(** C1.  Let [s] be the live source after any sequence of events.  Then
    [stopAudio], [pauseAudio] and a new submission each clear the live
    reference; and once some event has stopped or superseded [s], the
    [ended] event of [s] changes nothing, whatever events come in between.
    Any [ended] event that does call [playSegment] is the event of the
    source that is live at that moment, and the call is for the index after
    the one it played, at offset 0. *)
Theorem stale_completion_never_advances (pre : list event) (s : nat) :
  audioSource (playback (run pre App.initial)) = Some s ->
  (audioSource (stopAudio (playback (run pre App.initial))) = None /\
   (forall t,
      audioSource (pauseAudio t (playback (run pre App.initial))) = None) /\
   (blank (query (run pre App.initial)) = false ->
    audioSource (playback (step Submit (run pre App.initial))) = None)) /\
  (forall (stopper : event) (post : list event) (now : Q),
     audioSource (playback (step stopper (run pre App.initial))) <> Some s ->
     step (Ended now s) (run post (step stopper (run pre App.initial)))
     = run post (step stopper (run pre App.initial))) /\
  (forall (post : list event) (now : Q) (s' : nat),
     playCalls (playback (step (Ended now s') (run post (run pre App.initial))))
     <> playCalls (playback (run post (run pre App.initial))) ->
     audioSource (playback (run post (run pre App.initial))) = Some s' /\
     exists node,
       nth_error (nodes (playback (run post (run pre App.initial)))) s'
       = Some node /\
       playCalls
         (playback (step (Ended now s') (run post (run pre App.initial))))
       = ((src_index node + 1)%nat, 0)
           :: playCalls (playback (run post (run pre App.initial)))).
Proof.
  intros Hlive.
  destruct (reachable_good pre) as [Hlt Hctx].
  split; [split; [|split]|split].
  - reflexivity.
  - intros t. unfold pauseAudio. rewrite Hlive, Hctx by congruence.
    reflexivity.
  - intros Hq. simpl. unfold handleSubmit_begin. rewrite Hq. reflexivity.
  - intros stopper post now Hgone.
    apply retired_stays_inert; [|exact Hgone].
    destruct (step_evolves stopper (run pre App.initial)) as (Hlen & _ & _).
    specialize (Hlt s Hlive). lia.
  - intros post now s' Hcall. simpl in Hcall.
    destruct (onended_calls _ _ _ Hcall) as (Hs' & node & Hn & _ & Hc).
    split; [exact Hs'|]. exists node. split; [exact Hn | exact Hc].
Qed.

Lemma stale_completion_never_advances_witness :
  (audioSource (stopAudio (playback Demo.submitted)) = None /\
   (forall t, audioSource (pauseAudio t (playback Demo.submitted)) = None) /\
   (blank (query Demo.submitted) = false ->
    audioSource (playback (step Submit Demo.submitted)) = None)) /\
  (forall (stopper : event) (post : list event) (now : Q),
     audioSource (playback (step stopper Demo.submitted)) <> Some 0%nat ->
     step (Ended now 0) (run post (step stopper Demo.submitted))
     = run post (step stopper Demo.submitted)) /\
  (forall (post : list event) (now : Q) (s' : nat),
     playCalls (playback (step (Ended now s') (run post Demo.submitted)))
     <> playCalls (playback (run post Demo.submitted)) ->
     audioSource (playback (run post Demo.submitted)) = Some s' /\
     exists node,
       nth_error (nodes (playback (run post Demo.submitted))) s' = Some node /\
       playCalls (playback (step (Ended now s') (run post Demo.submitted)))
       = ((src_index node + 1)%nat, 0)
           :: playCalls (playback (run post Demo.submitted))).
Proof.
  apply (@stale_completion_never_advances
           [SetQuery "center a div"; Submit;
            SubmitResume 0 (Ok Demo.tutorial) Demo.tts_fine] 0%nat).
  vm_compute. reflexivity.
Defined.

End AppFacts.

(** ** Segment generation and decoding at submission *)

Module SubmitFacts.

Import Platform GeminiService Player App DecoderFacts.
Local Open Scope Q_scope.

Lemma createBuffer_silence : createBuffer SILENCE_FRAMES 24000 = Ok silence.
Proof.
  unfold createBuffer.
  assert (E : ((SILENCE_FRAMES =? 0)%nat || (24000 <=? 0)%Z)%bool = false)
    by (vm_compute; reflexivity).
  now rewrite E.
Qed.

Lemma silence_duration : duration silence == 2.
Proof.
  unfold duration, frames, silence.
  cbv beta iota delta [sampleRate channelData].
  rewrite repeat_length. unfold SILENCE_FRAMES.
  rewrite Z2Nat.id by lia. reflexivity.
Qed.

Lemma silence_is_silent : Forall (fun x => x = 0) (channelData silence).
Proof.
  apply Forall_forall. intros x Hx.
  unfold silence in Hx. cbv beta iota delta [channelData] in Hx.
  now apply repeat_spec in Hx.
Qed.

(** [buffer_for] on a missing payload. *)
Lemma buffer_for_none : buffer_for None = Ok silence.
Proof. apply createBuffer_silence. Qed.

(** [generateSegment] never answers with an empty string, so a payload it
    returns is always handed to the decoder. *)
Lemma buffer_for_generated (o : tts_outcome) (payload : string) :
  generateSegment o = Some payload ->
  buffer_for (Some payload) = createAudioBufferFromPCM payload.
Proof.
  destruct o as [| |d]; try discriminate.
  destruct d; simpl; [discriminate|]. now intros [= <-].
Qed.

Lemma combine_seq_nth {A : Type} (l : list A) :
  forall (a i : nat),
    nth_error (combine (seq a (List.length l)) l) i
    = option_map (fun x => ((a + i)%nat, x)) (nth_error l i).
Proof.
  induction l as [|h t IH]; intros a i.
  - now destruct i.
  - destruct i as [|i]; simpl.
    + now rewrite Nat.add_0_r.
    + rewrite IH. now rewrite Nat.add_succ_r.
Qed.

(** Position [i] of the result is the synthesis of text [i]. *)
Lemma generateAudioSegments_nth (tts : nat -> string -> tts_outcome)
    (data : TutorialData) (i : nat) :
  nth_error (generateAudioSegments tts data) i
  = option_map (fun text => generateSegment (tts i text))
      (nth_error (segment_texts data) i).
Proof.
  unfold generateAudioSegments.
  rewrite nth_error_map, combine_seq_nth.
  now destruct (nth_error (segment_texts data) i).
Qed.

Lemma generateAudioSegments_length (tts : nat -> string -> tts_outcome)
    (data : TutorialData) :
  List.length (generateAudioSegments tts data) = S (List.length (steps data)).
Proof.
  unfold generateAudioSegments.
  rewrite length_map, length_combine, length_seq, Nat.min_id.
  unfold segment_texts. simpl. now rewrite length_map.
Qed.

***

**Aim of the exercise**
Determine the count of lines in the data that contain the string "stopAudio", and reply with that count alone.

**Reply**
3